• **BRIEF**
Please set down exactly the lines of the listing below from the line containing "sc_all : Forall" through the line containing "intros [Hl _] Hb. unfold rsect.", both lines included, leaving out all other lines.

• **DATA UNDER STUDY**
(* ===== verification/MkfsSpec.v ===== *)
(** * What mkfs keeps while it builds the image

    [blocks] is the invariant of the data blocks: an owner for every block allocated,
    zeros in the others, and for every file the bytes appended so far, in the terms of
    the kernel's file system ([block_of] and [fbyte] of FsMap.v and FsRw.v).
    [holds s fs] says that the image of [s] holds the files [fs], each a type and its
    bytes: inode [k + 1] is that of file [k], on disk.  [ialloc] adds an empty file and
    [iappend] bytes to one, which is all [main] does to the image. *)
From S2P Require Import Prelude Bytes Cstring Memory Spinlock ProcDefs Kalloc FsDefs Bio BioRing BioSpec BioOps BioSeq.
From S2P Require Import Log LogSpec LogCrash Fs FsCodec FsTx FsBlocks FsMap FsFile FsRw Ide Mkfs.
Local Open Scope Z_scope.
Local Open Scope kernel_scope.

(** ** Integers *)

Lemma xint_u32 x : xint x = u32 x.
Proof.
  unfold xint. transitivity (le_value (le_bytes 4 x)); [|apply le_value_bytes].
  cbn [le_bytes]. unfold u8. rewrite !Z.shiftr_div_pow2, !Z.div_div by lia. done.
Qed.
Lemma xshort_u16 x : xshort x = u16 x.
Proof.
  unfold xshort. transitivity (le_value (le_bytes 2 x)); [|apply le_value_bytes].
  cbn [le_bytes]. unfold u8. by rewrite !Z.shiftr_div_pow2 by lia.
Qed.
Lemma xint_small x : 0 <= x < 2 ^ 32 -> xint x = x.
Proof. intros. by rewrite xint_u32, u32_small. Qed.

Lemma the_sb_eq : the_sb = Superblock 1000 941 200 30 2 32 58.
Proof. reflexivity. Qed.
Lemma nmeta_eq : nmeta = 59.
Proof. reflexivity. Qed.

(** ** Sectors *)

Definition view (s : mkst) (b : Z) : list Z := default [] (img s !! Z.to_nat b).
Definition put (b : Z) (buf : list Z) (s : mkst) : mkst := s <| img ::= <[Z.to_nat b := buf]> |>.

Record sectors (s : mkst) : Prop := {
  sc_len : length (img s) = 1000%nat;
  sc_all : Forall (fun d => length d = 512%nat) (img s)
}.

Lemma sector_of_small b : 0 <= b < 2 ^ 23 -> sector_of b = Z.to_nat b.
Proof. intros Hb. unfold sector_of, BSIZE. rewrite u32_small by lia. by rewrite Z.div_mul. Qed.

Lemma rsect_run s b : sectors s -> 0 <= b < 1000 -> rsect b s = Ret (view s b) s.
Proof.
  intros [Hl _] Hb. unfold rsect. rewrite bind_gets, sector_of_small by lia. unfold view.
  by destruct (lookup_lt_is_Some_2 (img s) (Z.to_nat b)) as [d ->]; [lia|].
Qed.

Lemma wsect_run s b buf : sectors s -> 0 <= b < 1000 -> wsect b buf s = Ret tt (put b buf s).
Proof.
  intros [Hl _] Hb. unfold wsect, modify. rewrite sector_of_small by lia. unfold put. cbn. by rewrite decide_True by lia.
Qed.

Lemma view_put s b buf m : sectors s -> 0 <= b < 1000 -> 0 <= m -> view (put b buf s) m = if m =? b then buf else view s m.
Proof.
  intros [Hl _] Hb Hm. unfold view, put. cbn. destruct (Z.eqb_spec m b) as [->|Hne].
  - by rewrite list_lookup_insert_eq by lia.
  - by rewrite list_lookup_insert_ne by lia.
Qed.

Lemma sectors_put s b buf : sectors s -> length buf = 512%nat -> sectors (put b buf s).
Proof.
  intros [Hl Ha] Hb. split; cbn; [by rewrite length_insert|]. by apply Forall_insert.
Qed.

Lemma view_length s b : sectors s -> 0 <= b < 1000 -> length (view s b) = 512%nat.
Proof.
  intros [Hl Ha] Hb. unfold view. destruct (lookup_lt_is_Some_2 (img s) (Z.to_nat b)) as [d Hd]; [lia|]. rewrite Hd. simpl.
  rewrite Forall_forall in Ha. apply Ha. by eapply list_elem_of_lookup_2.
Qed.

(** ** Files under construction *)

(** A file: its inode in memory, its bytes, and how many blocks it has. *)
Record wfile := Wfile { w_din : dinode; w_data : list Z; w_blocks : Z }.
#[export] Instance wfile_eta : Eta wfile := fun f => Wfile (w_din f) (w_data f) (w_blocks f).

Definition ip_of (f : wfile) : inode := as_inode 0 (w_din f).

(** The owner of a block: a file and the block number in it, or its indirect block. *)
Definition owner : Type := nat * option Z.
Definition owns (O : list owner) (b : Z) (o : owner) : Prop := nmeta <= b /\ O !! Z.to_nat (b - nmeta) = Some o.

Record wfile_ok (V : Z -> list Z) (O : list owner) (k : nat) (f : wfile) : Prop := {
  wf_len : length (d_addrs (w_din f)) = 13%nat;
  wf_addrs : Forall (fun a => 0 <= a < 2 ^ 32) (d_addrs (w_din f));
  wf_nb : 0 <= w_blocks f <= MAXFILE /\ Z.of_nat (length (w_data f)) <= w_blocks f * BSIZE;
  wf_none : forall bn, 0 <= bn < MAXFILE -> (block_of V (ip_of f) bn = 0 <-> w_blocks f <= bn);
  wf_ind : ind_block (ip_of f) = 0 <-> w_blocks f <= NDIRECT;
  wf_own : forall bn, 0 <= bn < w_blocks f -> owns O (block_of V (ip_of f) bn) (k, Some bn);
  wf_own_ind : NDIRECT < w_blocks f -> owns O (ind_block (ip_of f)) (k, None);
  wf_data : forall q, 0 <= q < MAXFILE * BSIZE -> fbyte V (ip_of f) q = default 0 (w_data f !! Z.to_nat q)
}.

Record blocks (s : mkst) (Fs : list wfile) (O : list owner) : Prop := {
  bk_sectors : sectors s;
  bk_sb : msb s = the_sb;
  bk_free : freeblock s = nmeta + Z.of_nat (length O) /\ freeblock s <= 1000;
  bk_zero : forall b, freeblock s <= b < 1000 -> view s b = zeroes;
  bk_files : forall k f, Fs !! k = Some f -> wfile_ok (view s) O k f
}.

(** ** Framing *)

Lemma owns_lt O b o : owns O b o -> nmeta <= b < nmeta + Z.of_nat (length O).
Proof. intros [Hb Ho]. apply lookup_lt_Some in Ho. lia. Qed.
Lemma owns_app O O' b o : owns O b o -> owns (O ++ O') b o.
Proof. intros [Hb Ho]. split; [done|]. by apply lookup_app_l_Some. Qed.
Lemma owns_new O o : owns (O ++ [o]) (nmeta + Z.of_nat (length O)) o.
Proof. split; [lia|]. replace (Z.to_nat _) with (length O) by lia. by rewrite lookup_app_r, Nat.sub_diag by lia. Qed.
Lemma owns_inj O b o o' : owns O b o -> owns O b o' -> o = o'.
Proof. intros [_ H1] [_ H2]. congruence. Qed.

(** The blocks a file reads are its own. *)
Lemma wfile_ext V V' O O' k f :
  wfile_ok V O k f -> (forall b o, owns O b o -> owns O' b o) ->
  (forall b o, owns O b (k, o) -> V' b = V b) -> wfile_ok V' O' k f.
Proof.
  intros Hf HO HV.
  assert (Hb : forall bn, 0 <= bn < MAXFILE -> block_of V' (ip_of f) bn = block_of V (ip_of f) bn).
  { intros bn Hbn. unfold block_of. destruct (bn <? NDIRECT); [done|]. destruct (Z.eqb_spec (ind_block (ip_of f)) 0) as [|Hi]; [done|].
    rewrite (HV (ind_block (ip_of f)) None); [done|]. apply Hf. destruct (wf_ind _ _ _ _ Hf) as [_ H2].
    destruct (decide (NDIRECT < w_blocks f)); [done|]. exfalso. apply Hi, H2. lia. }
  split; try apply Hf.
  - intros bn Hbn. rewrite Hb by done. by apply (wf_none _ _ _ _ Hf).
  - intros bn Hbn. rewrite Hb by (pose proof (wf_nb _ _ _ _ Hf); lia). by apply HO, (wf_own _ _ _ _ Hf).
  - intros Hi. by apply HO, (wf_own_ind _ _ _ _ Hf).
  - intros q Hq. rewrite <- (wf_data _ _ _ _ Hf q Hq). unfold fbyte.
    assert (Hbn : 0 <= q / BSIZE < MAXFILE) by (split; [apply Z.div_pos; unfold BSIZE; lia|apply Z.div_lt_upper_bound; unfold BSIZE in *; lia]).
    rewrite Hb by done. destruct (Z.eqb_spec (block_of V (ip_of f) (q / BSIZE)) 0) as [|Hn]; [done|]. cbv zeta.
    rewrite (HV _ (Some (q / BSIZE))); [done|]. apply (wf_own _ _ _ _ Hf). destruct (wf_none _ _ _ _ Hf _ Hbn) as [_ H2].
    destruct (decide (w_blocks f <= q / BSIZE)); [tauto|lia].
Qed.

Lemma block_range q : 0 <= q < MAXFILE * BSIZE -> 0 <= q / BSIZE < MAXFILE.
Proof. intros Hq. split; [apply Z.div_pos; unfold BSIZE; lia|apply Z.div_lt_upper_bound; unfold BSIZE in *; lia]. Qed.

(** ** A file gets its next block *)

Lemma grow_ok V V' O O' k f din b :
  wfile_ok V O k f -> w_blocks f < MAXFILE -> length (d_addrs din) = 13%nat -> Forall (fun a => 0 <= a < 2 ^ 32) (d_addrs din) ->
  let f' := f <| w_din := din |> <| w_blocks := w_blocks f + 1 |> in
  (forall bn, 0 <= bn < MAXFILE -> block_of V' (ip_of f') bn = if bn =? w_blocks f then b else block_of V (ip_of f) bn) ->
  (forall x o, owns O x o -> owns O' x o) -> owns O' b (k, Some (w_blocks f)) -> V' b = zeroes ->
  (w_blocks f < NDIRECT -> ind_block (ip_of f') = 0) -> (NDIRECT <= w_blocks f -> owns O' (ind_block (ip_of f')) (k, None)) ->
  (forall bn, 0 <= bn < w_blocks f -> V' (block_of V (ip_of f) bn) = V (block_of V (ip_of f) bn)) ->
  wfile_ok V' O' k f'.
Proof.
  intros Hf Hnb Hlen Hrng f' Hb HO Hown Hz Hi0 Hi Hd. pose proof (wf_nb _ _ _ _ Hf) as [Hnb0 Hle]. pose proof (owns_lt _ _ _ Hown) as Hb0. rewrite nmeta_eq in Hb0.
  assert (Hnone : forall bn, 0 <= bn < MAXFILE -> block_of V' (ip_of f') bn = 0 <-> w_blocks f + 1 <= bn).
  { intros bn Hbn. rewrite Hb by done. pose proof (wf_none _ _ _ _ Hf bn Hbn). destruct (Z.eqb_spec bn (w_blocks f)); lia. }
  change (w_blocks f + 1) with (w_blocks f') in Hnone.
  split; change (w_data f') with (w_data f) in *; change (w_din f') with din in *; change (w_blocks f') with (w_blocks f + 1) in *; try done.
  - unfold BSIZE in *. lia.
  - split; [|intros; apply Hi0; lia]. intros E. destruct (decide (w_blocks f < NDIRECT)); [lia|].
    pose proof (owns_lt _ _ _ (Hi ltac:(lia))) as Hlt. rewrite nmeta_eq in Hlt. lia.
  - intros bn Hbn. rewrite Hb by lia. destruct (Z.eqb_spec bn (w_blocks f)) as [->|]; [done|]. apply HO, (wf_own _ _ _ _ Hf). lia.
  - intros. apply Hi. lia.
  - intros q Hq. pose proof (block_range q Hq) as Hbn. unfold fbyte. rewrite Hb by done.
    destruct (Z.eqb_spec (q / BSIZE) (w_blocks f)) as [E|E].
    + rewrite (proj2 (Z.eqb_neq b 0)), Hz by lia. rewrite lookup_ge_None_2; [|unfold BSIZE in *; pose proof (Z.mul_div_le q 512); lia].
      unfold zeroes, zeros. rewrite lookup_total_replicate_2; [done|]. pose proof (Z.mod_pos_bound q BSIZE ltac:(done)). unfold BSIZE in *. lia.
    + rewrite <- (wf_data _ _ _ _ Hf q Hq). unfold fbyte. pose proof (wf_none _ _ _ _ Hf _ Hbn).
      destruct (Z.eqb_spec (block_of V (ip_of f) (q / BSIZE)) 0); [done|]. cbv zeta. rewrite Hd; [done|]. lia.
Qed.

• **TASK ANSWER**
  sc_all : Forall (fun d => length d = 512%nat) (img s)
}.

Lemma sector_of_small b : 0 <= b < 2 ^ 23 -> sector_of b = Z.to_nat b.
Proof. intros Hb. unfold sector_of, BSIZE. rewrite u32_small by lia. by rewrite Z.div_mul. Qed.

Lemma rsect_run s b : sectors s -> 0 <= b < 1000 -> rsect b s = Ret (view s b) s.
Proof.
  intros [Hl _] Hb. unfold rsect. rewrite bind_gets, sector_of_small by lia. unfold view.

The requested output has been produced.